(* ===== verification/JsonPointer.v ===== *)
(** * JSON pointers (json.hpp, [class json_pointer])

    Pointers as lists of reference tokens, their text, and the accesses through
    them.  A reference to a part of a value is modelled by the computation that
    is run on it: [get_checked ts m] runs [m] on the part [ts] points to and
    leaves the rest as it is; what an access created before it threw stays. *)

From stdpp Require Import base gmap strings list.
From Stdlib Require Import ZArith Ascii Lia.
From S2P Require Import Prelude Cxx StdMap JsonValue JsonSax JsonBinary.

(** ** Text *)

(** [s.find(f)] and [s.find(f, pos)]. *)
Fixpoint string_find (f s : string) : option nat :=
  if String.prefix f s then Some O else
  match s with
  | EmptyString => None
  | String _ s => S <$> string_find f s
  end.

Definition find_from (s f : string) (pos : nat) : option nat :=
  (λ p, (pos + p)%nat) <$> string_find f (str_drop pos s).

(** [s.replace(pos, len, t)]. *)
Definition string_replace (s : string) (pos len : nat) (t : string) : string :=
  str_take pos s +:+ (t +:+ str_drop (pos + len) s).

Fixpoint replace_loop (fuel : nat) (s f t : string) (pos : nat) : string :=
  match fuel with
  | O => s
  | S fuel =>
      match find_from s f pos with
      | None => s
      | Some pos =>
          replace_loop fuel (string_replace s pos (String.length f) t) f t (pos + String.length t)
      end
  end.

What to produce: Retype only the stretch of lines above starting at the one with "string_find f s" and stopping at the one with "(** [s.replace(pos, len, t)]. *)", exactly as written, with both kept.

Answer below:
  | String _ s => S <$> string_find f s
  end.

Definition find_from (s f : string) (pos : nat) : option nat :=
  (λ p, (pos + p)%nat) <$> string_find f (str_drop pos s).

(** [s.replace(pos, len, t)]. *)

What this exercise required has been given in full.